### Aim of the task
Your answer should be the lines below from the one with "m st = Done" to the one with "destruct (sel st (next", both included, given again exactly and with nothing added.

_ _ _ _ _

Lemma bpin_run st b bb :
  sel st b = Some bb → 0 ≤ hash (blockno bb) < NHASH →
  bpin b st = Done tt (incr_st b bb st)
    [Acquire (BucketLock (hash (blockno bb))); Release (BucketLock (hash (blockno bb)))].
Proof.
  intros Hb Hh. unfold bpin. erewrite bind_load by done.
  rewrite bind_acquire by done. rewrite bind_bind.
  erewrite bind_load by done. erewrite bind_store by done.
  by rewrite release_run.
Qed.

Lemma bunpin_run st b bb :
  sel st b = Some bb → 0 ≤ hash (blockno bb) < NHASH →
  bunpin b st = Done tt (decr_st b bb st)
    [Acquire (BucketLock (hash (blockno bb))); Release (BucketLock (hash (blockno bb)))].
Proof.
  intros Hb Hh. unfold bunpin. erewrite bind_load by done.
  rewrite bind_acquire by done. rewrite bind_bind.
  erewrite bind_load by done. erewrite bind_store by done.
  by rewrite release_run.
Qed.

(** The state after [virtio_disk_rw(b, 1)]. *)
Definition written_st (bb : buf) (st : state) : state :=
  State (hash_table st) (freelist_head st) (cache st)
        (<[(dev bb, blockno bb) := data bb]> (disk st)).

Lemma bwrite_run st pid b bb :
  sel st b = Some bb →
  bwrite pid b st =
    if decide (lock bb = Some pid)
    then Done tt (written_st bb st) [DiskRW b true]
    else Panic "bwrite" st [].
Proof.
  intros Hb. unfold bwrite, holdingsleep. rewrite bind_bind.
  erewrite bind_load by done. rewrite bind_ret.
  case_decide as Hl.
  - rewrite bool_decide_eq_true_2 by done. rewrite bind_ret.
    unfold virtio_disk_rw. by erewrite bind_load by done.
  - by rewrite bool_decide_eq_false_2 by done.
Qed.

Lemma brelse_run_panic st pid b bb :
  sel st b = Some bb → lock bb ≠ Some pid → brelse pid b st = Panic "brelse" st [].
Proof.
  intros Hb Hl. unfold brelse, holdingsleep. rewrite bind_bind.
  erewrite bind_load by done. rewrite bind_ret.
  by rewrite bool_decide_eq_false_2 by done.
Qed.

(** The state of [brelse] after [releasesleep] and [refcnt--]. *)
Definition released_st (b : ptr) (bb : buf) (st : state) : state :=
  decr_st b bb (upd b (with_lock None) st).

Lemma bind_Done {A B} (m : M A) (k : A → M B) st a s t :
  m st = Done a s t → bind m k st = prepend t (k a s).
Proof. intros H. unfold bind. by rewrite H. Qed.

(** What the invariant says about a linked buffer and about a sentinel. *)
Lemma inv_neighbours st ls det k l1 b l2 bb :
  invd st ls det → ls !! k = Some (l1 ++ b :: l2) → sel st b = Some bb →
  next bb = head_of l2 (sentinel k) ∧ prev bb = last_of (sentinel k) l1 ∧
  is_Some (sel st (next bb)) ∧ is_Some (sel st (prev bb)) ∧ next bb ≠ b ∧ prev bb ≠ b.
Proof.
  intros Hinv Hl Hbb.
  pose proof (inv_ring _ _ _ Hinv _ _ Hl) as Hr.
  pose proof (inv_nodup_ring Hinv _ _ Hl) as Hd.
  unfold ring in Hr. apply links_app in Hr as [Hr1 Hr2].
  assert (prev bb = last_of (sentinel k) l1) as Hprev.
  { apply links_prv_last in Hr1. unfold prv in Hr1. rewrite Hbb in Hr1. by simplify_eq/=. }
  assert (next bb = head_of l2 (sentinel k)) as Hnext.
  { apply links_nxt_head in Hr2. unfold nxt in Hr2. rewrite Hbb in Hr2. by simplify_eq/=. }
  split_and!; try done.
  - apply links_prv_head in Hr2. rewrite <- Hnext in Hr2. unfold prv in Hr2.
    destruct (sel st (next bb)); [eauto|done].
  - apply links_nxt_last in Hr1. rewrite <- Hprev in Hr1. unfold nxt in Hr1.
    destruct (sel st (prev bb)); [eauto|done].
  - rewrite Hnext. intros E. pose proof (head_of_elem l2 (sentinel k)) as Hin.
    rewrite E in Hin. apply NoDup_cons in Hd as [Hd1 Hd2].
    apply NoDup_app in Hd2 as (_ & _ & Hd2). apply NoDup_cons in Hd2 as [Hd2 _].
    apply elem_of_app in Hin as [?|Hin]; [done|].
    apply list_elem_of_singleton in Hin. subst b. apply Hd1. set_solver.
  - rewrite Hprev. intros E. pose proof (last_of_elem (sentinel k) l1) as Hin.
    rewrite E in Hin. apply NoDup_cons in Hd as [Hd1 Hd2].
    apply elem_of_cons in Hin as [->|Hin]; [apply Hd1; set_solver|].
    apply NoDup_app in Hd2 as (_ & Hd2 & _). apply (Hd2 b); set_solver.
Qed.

_ _ _ _ _

### Answer
  m st = Done a s t → bind m k st = prepend t (k a s).
Proof. intros H. unfold bind. by rewrite H. Qed.

(** What the invariant says about a linked buffer and about a sentinel. *)
Lemma inv_neighbours st ls det k l1 b l2 bb :
  invd st ls det → ls !! k = Some (l1 ++ b :: l2) → sel st b = Some bb →
  next bb = head_of l2 (sentinel k) ∧ prev bb = last_of (sentinel k) l1 ∧
  is_Some (sel st (next bb)) ∧ is_Some (sel st (prev bb)) ∧ next bb ≠ b ∧ prev bb ≠ b.
Proof.
  intros Hinv Hl Hbb.
  pose proof (inv_ring _ _ _ Hinv _ _ Hl) as Hr.
  pose proof (inv_nodup_ring Hinv _ _ Hl) as Hd.
  unfold ring in Hr. apply links_app in Hr as [Hr1 Hr2].
  assert (prev bb = last_of (sentinel k) l1) as Hprev.
  { apply links_prv_last in Hr1. unfold prv in Hr1. rewrite Hbb in Hr1. by simplify_eq/=. }
  assert (next bb = head_of l2 (sentinel k)) as Hnext.
  { apply links_nxt_head in Hr2. unfold nxt in Hr2. rewrite Hbb in Hr2. by simplify_eq/=. }
  split_and!; try done.
  - apply links_prv_head in Hr2. rewrite <- Hnext in Hr2. unfold prv in Hr2.
    destruct (sel st (next bb)); [eauto|done].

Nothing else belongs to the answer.